The hacker who attacked $UXLINK dumped 1,620 $ETH for 6.73M $DAI 2 hours ago.https://t.co/nYRXsq0T6Vhttps://t.co/M8tbPYAdiq pic.twitter.com/1vTpuaDrU9
— Lookonchain (@lookonchain) September 24, 2025
In a surprising twist, the attacker has already suffered heavy losses. Blockchain security analysts revealed that the hacker inadvertently approved a malicious contract linked to the Inferno Drainer phishing group. As a result, roughly 542 million UXLINK tokens, valued at about $43 million at the time, were drained from their wallet—significantly reducing the stolen haul.
How the Exploit Unfolded
The UXLINK breach began on September 22 and lasted several hours. According to investigators, the attacker exploited a delegate call vulnerability in the project’s multi-signature wallet, gaining administrator-level access. This allowed them to move assets freely and mint large quantities of fake tokens.
Within hours, nearly 10 trillion CRUXLINK tokens were created on the Arbitrum blockchain. The attacker quickly swapped a portion of these for ETH, USDC, and other assets, draining liquidity pools and triggering a crash of more than 70% in token value.

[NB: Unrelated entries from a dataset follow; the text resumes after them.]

(* ===== verification/Kbd.v ===== *)
(** * The keyboard (kbd.c, kbd.h)

    [kbdgetc] turns scan codes into characters; its static variable [shift] is
    explicit state, and the status and data ports are arguments. *)

From Stdlib Require Import ZArith Lia.
From stdpp Require Import base numbers list.
From S2P Require Import Prelude Console.

Definition KBS_DIB : Z := 0x01.
Definition SHIFT : Z := Z.shiftl 1 0.
Definition CTL : Z := Z.shiftl 1 1.
Definition ALT : Z := Z.shiftl 1 2.
Definition CAPSLOCK : Z := Z.shiftl 1 3.
Definition NUMLOCK : Z := Z.shiftl 1 4.
Definition SCROLLLOCK : Z := Z.shiftl 1 5.
Definition E0ESC : Z := Z.shiftl 1 6.
Definition KEY_HOME : Z := 0xe0.
Definition KEY_END : Z := 0xe1.
Definition KEY_UP : Z := 0xe2.
Definition KEY_DN : Z := 0xe3.
Definition KEY_LF : Z := 0xe4.
Definition KEY_RT : Z := 0xe5.
Definition KEY_PGUP : Z := 0xe6.
Definition KEY_PGDN : Z := 0xe7.
Definition KEY_INS : Z := 0xe8.
Definition KEY_DEL : Z := 0xe9.

(** A 256-entry table of bytes of the source: its leading entries and those with
    a designator; the others are 0. *)
Definition lookup_table (first : list Z) (rest : list (Z * Z)) (i : Z) : Z :=
  match find (λ p, fst p =? i) rest with
  | Some p => u8 (snd p)
  | None => u8 (nth (Z.to_nat i) first 0)
  end.

Definition togglecode : Z → Z := lookup_table []
  [(0x3A, CAPSLOCK); (0x45, NUMLOCK); (0x46, SCROLLLOCK)].

Definition shiftcode : Z → Z := lookup_table []
  [(0x1D, CTL); (0x2A, SHIFT); (0x36, SHIFT); (0x38, ALT); (0x9D, CTL); (0xB8, ALT)].

Definition normalmap : Z → Z := lookup_table [
  0; 27; 49; 50; 51; 52; 53; 54;
  55; 56; 57; 48; 45; 61; 8; 9;
  113; 119; 101; 114; 116; 121; 117; 105;
  111; 112; 91; 93; 10; 0; 97; 115;
  100; 102; 103; 104; 106; 107; 108; 59;
  39; 96; 0; 92; 122; 120; 99; 118;
  98; 110; 109; 44; 46; 47; 0; 42;
  0; 32; 0; 0; 0; 0; 0; 0;
  0; 0; 0; 0; 0; 0; 0; 55;
  56; 57; 45; 52; 53; 54; 43; 49;
  50; 51; 48; 46; 0; 0; 0; 0]
  [(0x9C, 10); (0xB5, 47); (0xC8, KEY_UP); (0xD0, KEY_DN); (0xC9, KEY_PGUP); (0xD1, KEY_PGDN); (0xCB, KEY_LF); (0xCD, KEY_RT); (0x97, KEY_HOME); (0xCF, KEY_END); (0xD2, KEY_INS); (0xD3, KEY_DEL)].

Definition shiftmap : Z → Z := lookup_table [
  0; 27; 33; 64; 35; 36; 37; 94;
  38; 42; 40; 41; 95; 43; 8; 9;
  81; 87; 69; 82; 84; 89; 85; 73;
  79; 80; 123; 125; 10; 0; 65; 83;
  68; 70; 71; 72; 74; 75; 76; 58;
  34; 126; 0; 124; 90; 88; 67; 86;
  66; 78; 77; 60; 62; 63; 0; 42;
  0; 32; 0; 0; 0; 0; 0; 0;
  0; 0; 0; 0; 0; 0; 0; 55;
  56; 57; 45; 52; 53; 54; 43; 49;
  50; 51; 48; 46; 0; 0; 0; 0]
  [(0x9C, 10); (0xB5, 47); (0xC8, KEY_UP); (0xD0, KEY_DN); (0xC9, KEY_PGUP); (0xD1, KEY_PGDN); (0xCB, KEY_LF); (0xCD, KEY_RT); (0x97, KEY_HOME); (0xCF, KEY_END); (0xD2, KEY_INS); (0xD3, KEY_DEL)].

Definition ctlmap : Z → Z := lookup_table [
  0; 0; 0; 0; 0; 0; 0; 0;
  0; 0; 0; 0; 0; 0; 0; 0;
  Ctl 81; Ctl 87; Ctl 69; Ctl 82; Ctl 84; Ctl 89; Ctl 85; Ctl 73;
  Ctl 79; Ctl 80; 0; 0; 13; 0; Ctl 65; Ctl 83;
  Ctl 68; Ctl 70; Ctl 71; Ctl 72; Ctl 74; Ctl 75; Ctl 76; 0;
  0; 0; 0; Ctl 92; Ctl 90; Ctl 88; Ctl 67; Ctl 86;
  Ctl 66; Ctl 78; Ctl 77; 0; 0; Ctl 47; 0; 0]
  [(0x9C, 13); (0xB5, Ctl 47); (0xC8, KEY_UP); (0xD0, KEY_DN); (0xC9, KEY_PGUP); (0xD1, KEY_PGDN); (0xCB, KEY_LF); (0xCD, KEY_RT); (0x97, KEY_HOME); (0xCF, KEY_END); (0xD2, KEY_INS); (0xD3, KEY_DEL)].

Definition charcode (i : Z) : Z → Z :=
  if i =? 0 then normalmap else if i =? 1 then shiftmap else ctlmap.

(** [st] is the status port and [data] the data port; the result is the return
    value and the new [shift]. *)
Definition kbdgetc (st data shift : Z) : Z * Z :=
  if Z.land st KBS_DIB =? 0 then (-1, shift)
  else if data =? 0xE0 then (0, Z.lor shift E0ESC)
  else if negb (Z.land data 0x80 =? 0) then
    let data := if negb (Z.land shift E0ESC =? 0) then data else Z.land data 0x7F in
    (0, Z.land shift (Z.lnot (Z.lor (shiftcode data) E0ESC)))
  else
    let '(data, shift) :=
      if negb (Z.land shift E0ESC =? 0) then (Z.lor data 0x80, Z.land shift (Z.lnot E0ESC)) else (data, shift) in
    let shift := Z.lor shift (shiftcode data) in
    let shift := Z.lxor shift (togglecode data) in
    let c := charcode (Z.land shift (Z.lor CTL SHIFT)) data in
    if negb (Z.land shift CAPSLOCK =? 0) then
      if (97 <=? c) && (c <=? 122) then (c + (65 - 97), shift)
      else if (65 <=? c) && (c <=? 90) then (c + (97 - 65), shift)
      else (c, shift)
    else (c, shift).

(** The characters typed by a sequence of scan codes; 0 is no character. *)
Fixpoint kbd_run (shift : Z) (codes : list Z) : list Z * Z :=
  match codes with
  | [] => ([], shift)
  | d :: codes' =>
      let '(c, shift') := kbdgetc KBS_DIB d shift in
      let '(l, shift'') := kbd_run shift' codes' in
      (if c =? 0 then l else c :: l, shift'')
  end.

(** A property of all pairs in two ranges, by evaluation. *)
Lemma check_all (f : Z → Z → bool) n m :
  forallb (λ a, forallb (f a) (seqZ 0 m)) (seqZ 0 n) = true →
  ∀ a b, 0 <= a < n → 0 <= b < m → f a b = true.
Proof.
  intros H a b Ha Hb. rewrite forallb_forall in H. specialize (H a). rewrite forallb_forall in H.
  apply H; apply list_elem_of_In, elem_of_seqZ; lia.
Qed.

Definition has (flag shift : Z) : bool := negb (Z.land shift flag =? 0).

(** The letter typed with the modifiers in [shift]. *)
Definition letter (c shift : Z) : Z :=
  if has CTL shift then c - 96
  else if xorb (has SHIFT shift) (has CAPSLOCK shift) then c - 32 else c.

Definition in_range (lo x hi : Z) : bool := (lo <=? x) && (x <? hi).

Definition check_letter (d s : Z) : bool :=
  implb (in_range 97 (normalmap d) 123) (bool_decide (kbdgetc KBS_DIB d s = (letter (normalmap d) s, s))).
Definition check_modifier (d s : Z) : bool :=
  (shiftcode d =? 0) || bool_decide (kbd_run s [d; Z.lor d 0x80] = ([], Z.land s (Z.lnot (shiftcode d)))).

(** The keyboard driver stays within its tables and types: for every scan
    code and state the result is a byte and the state one of the 128 flag sets.
    Outside an escape sequence every letter key gives its letter in lower case,
    in upper case under exactly one of shift and caps lock, and its control
    code under control; and a modifier key that is pressed and released leaves
    the other flags as they were. *)
Theorem kbd_letters :
  (∀ data shift, 0 <= data < 256 → 0 <= shift < 128 →
    in_range 0 (fst (kbdgetc KBS_DIB data shift)) 256 = true ∧
    in_range 0 (snd (kbdgetc KBS_DIB data shift)) 128 = true) ∧
  (∀ data shift, 0 <= data < 128 → 0 <= shift < 64 → in_range 97 (normalmap data) 123 = true →
    kbdgetc KBS_DIB data shift = (letter (normalmap data) shift, shift)) ∧
  (∀ data shift, 0 <= data < 128 → 0 <= shift < 64 → shiftcode data ≠ 0 →
    kbd_run shift [data; Z.lor data 0x80] = ([], Z.land shift (Z.lnot (shiftcode data)))).
Proof.
  split_and!.
  - intros data shift Hd Hs. apply andb_true_iff.
    refine (check_all (λ d s, _) 256 128 _ data shift Hd Hs). vm_compute. reflexivity.
  - intros data shift Hd Hs Hl.
    assert (H : check_letter data shift = true)
      by (apply (check_all check_letter 128 64); [vm_compute; reflexivity|done..]).
    unfold check_letter in H. rewrite Hl in H. by apply bool_decide_eq_true in H.
  - intros data shift Hd Hs Hm.
    assert (H : check_modifier data shift = true)
      by (apply (check_all check_modifier 128 64); [vm_compute; reflexivity|done..]).
    unfold check_modifier in H. apply orb_true_iff in H as [H|H]; [by apply Z.eqb_eq in H|].
    by apply bool_decide_eq_true in H.
Qed.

UXLINK responded by alerting exchanges, freezing suspicious transactions where possible, and engaging security partners to trace movements. The protocol has since rolled out emergency measures, including migrating to a newly audited smart contract with stricter controls and a capped supply to prevent similar exploits.
What’s Next?
Despite the phishing setback, the attacker still controls millions in assorted assets, with today’s ETH-to-DAI swap signaling a possible strategy to gradually liquidate holdings. The constant movement of funds complicates recovery efforts, leaving questions about whether any meaningful portion of the stolen assets can be reclaimed.